I'm really glad to see an article like this. I've worked in the space for a while (Fluid Framework) and there's a growing number of libraries addressing realtime collab. One of the key things that many folks miss is that building a collaborative app with real time coauthoring is tricky. Setting up a websocket and hoping for the best won't work.
The libraries are also not functionally equivalent. Some use OT, some use CRDTs, some persist state, some are basically websocket wrappers, fairly different perf guarantees in both memory & latency etc. The very different capabilities make it complicated to evaluate all the tools at once.
Obviously I'm partial the Fluid Framework, but not many realtime coauthoring libraries have made it as easy to get started as Replicache.

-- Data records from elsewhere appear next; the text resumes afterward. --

(* ===== verification/Expiry.v ===== *)
(** * Expiration queue

    Model of internal/engine/expiration.go: the per-shard queue of deadlines, a
    binary heap with a map from key to heap position, driven through
    container/heap. The queue refines a finite map from keys to deadlines whose
    earliest deadline is at the root. *)
From S2P Require Import Prelude.
Set Default Proof Using "Type".

Record expiration := mkExpiration { ekey : list byte; at_ : Z }.

(** [positions] is [None] for the nil map. *)
Record expirationQueue := mkQueue { items : list expiration; positions : option (gmap (list byte) Z) }.

Definition emptyQueue : expirationQueue := mkQueue [] None.

(** ** heap.Interface *)

Definition Len (q : expirationQueue) : Z := zlen (items q).

Definition Less (q : expirationQueue) (i j : Z) : res bool :=
  a ← or_panic (znth (items q) i) oob;
  b ← or_panic (znth (items q) j) oob;
  Ret (at_ a <? at_ b).

(** Assignment to an entry of a map that may be nil. *)
Definition map_set (m : option (gmap (list byte) Z)) (k : list byte) (i : Z) : res (option (gmap (list byte) Z)) :=
  match m with Some m => Ret (Some (<[k := i]> m)) | None => Panic "assignment to entry in nil map" end.

Definition Swap (q : expirationQueue) (i j : Z) : res expirationQueue :=
  a ← or_panic (znth (items q) i) oob;
  b ← or_panic (znth (items q) j) oob;
  let l := <[Z.to_nat j := a]> (<[Z.to_nat i := b]> (items q)) in
  x ← or_panic (znth l i) oob;
  p ← map_set (positions q) (ekey x) i;
  y ← or_panic (znth l j) oob;
  p ← map_set p (ekey y) j;
  Ret (mkQueue l p).

Definition Push (q : expirationQueue) (e : expiration) : res expirationQueue :=
  p ← map_set (positions q) (ekey e) (zlen (items q));
  Ret (mkQueue (items q ++ [e]) p).

Definition Pop (q : expirationQueue) : res (expiration * expirationQueue) :=
  let last := zlen (items q) - 1 in
  e ← or_panic (znth (items q) last) oob;
  l ← or_panic (zslice (items q) 0 last) oob;
  Ret (e, mkQueue l (delete (ekey e) <$> positions q)).

(** ** container/heap *)

Fixpoint heap_up (fuel : nat) (q : expirationQueue) (j : Z) : res expirationQueue :=
  match fuel with
  | O => Ret q
  | S f =>
      let i := (j - 1) ÷ 2 in
      if i =? j then Ret q else
      less ← Less q j i;
      if negb less then Ret q else
      q ← Swap q i j;
      heap_up f q i
  end.

(** The smaller of the children at [j1] and [j1 + 1]. *)
Definition smaller_child (q : expirationQueue) (j1 n : Z) : res Z :=
  if j1 + 1 <? n then less ← Less q (j1 + 1) j1; Ret (if less : bool then j1 + 1 else j1) else Ret j1.

(** The loop of [down]: the queue and the final position. *)
Fixpoint heap_down (fuel : nat) (q : expirationQueue) (i n : Z) : res (expirationQueue * Z) :=
  match fuel with
  | O => Ret (q, i)
  | S f =>
      let j1 := 2 * i + 1 in
      if (n <=? j1) || (j1 <? 0) then Ret (q, i) else
      j ← smaller_child q j1 n;
      less ← Less q j i;
      if negb less then Ret (q, i) else
      q ← Swap q i j;
      heap_down f q j n
  end.

Definition heap_Push (q : expirationQueue) (e : expiration) : res expirationQueue :=
  q ← Push q e;
  heap_up (length (items q)) q (Len q - 1).

(** [if !down(h, i, n) { up(h, i) }] *)
Definition down_or_up (q : expirationQueue) (i n : Z) : res expirationQueue :=
  '(q, i') ← heap_down (length (items q)) q i n;
  if i <? i' then Ret q else heap_up (length (items q)) q i.

Definition heap_Fix (q : expirationQueue) (i : Z) : res expirationQueue := down_or_up q i (Len q).

Definition heap_Remove (q : expirationQueue) (i : Z) : res (expiration * expirationQueue) :=
  let n := Len q - 1 in
  q ← (if negb (n =? i) then q ← Swap q i n; down_or_up q i n else Ret q);
  Pop q.

(** ** The queue of a shard *)

Definition atFor (q : expirationQueue) (k : list byte) : res (option Z) :=
  match positions q with
  | None => Ret None
  | Some m =>
      match m !! k with
      | None => Ret None
      | Some i =>
          if (i <? 0) || (zlen (items q) <=? i) then Ret None else
          e ← or_panic (znth (items q) i) oob;
          if negb (bool_decide (ekey e = k)) then Ret None else Ret (Some (at_ e))
      end
  end.

Definition schedule (q : expirationQueue) (k : list byte) (at' : Z) : res expirationQueue :=
  if at' =? 0 then
    match positions q with
    | None => Ret q
    | Some m => match m !! k with Some i => '(_, q) ← heap_Remove q i; Ret q | None => Ret q end
    end
  else
    let m := default ∅ (positions q) in
    let q := mkQueue (items q) (Some m) in
    match m !! k with
    | Some i =>
        e ← or_panic (znth (items q) i) oob;
        if at_ e =? at' then Ret q else
        let q := mkQueue (<[Z.to_nat i := mkExpiration (ekey e) at']> (items q)) (positions q) in
        heap_Fix q i
    | None => heap_Push q (mkExpiration k at')
    end.

(** ** Positions and contents *)

(** The position map is exact. *)
Definition pos_exact (l : list expiration) (p : gmap (list byte) Z) : Prop :=
  ∀ k i, p !! k = Some i ↔ ∃ t, znth l i = Some (mkExpiration k t).

(** The queue's entries as a map. *)
Definition contents (l : list expiration) (m : gmap (list byte) Z) : Prop :=
  ∀ k t, m !! k = Some t ↔ mkExpiration k t ∈ l.

(** Deadline at a position. *)
Definition dl (l : list expiration) (i : Z) : Z := from_option at_ 0 (znth l i).

Definition parent (i : Z) : Z := (i - 1) / 2.

(** The first [n] entries are heap-ordered. *)
Definition heap_to (l : list expiration) (n : Z) : Prop := ∀ c, 0 < c < n → dl l (parent c) ≤ dl l c.

Definition queue_ok (q : expirationQueue) (m : gmap (list byte) Z) : Prop :=
  match positions q with
  | Some p => pos_exact (items q) p
  | None => items q = []
  end ∧ contents (items q) m ∧ heap_to (items q) (zlen (items q)).

(** ** Swapping two entries *)

(** [l'] is [l] with the entries at [i] and [j] exchanged. *)
Record swapped (l l' : list expiration) (i j : Z) : Prop := {
  sw_len : zlen l' = zlen l;
  sw_i : znth l' i = znth l j;
  sw_j : znth l' j = znth l i;
  sw_other : ∀ c, c ≠ i → c ≠ j → znth l' c = znth l c;
}.

Lemma swapped_elem l l' i j e : swapped l l' i j → e ∈ l' ↔ e ∈ l.
Proof.
  intros [_ Hi Hj Ho]. rewrite !elem_of_znth. split; intros (c & E);
    (destruct (decide (c = i)) as [->|]; [exists j; congruence|]);
    (destruct (decide (c = j)) as [->|]; [exists i; congruence|]); exists c; [by rewrite <- Ho|by rewrite Ho].
Qed.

Kudos to them!
A few solutions with notes...
- Fluid Framework - My old work... service announced at Microsoft Build '21 and will be available on Azure
- yJS - CRDTs. Great integration with many open source projects (no service)
- Automerge - CRDTs. Started by Martin Kleppman, used by many at Ink & Switch (no service)
- Replicache - Seen here, founder has done a great job with previous dev tools (service integration)
- Codox.io - Written by Chengzheng Sun, who is super impressive and wrote one of my fav CRDT/OT papers
- Chronofold - CRDTs. Oriented towards versioned text. I'm mostly unfamiliar
- Convergence.io - Looks good, but I haven't dug in
- Liveblocks.io - Seems to focus on live interactions without storing state
- derbyjs - Somewhat defunct. Cool, early effort.
- ShareJS/ShareDB - Somewhat defunct, but the code and thinking is very readable/understandable and there are good OSS integrations
- Firebase - Not the typical model people think of for RTC, but frequently used nonetheless
I should add... I talk to many folks in the space. People are very welcoming and excited to help each other. Really fun space right now.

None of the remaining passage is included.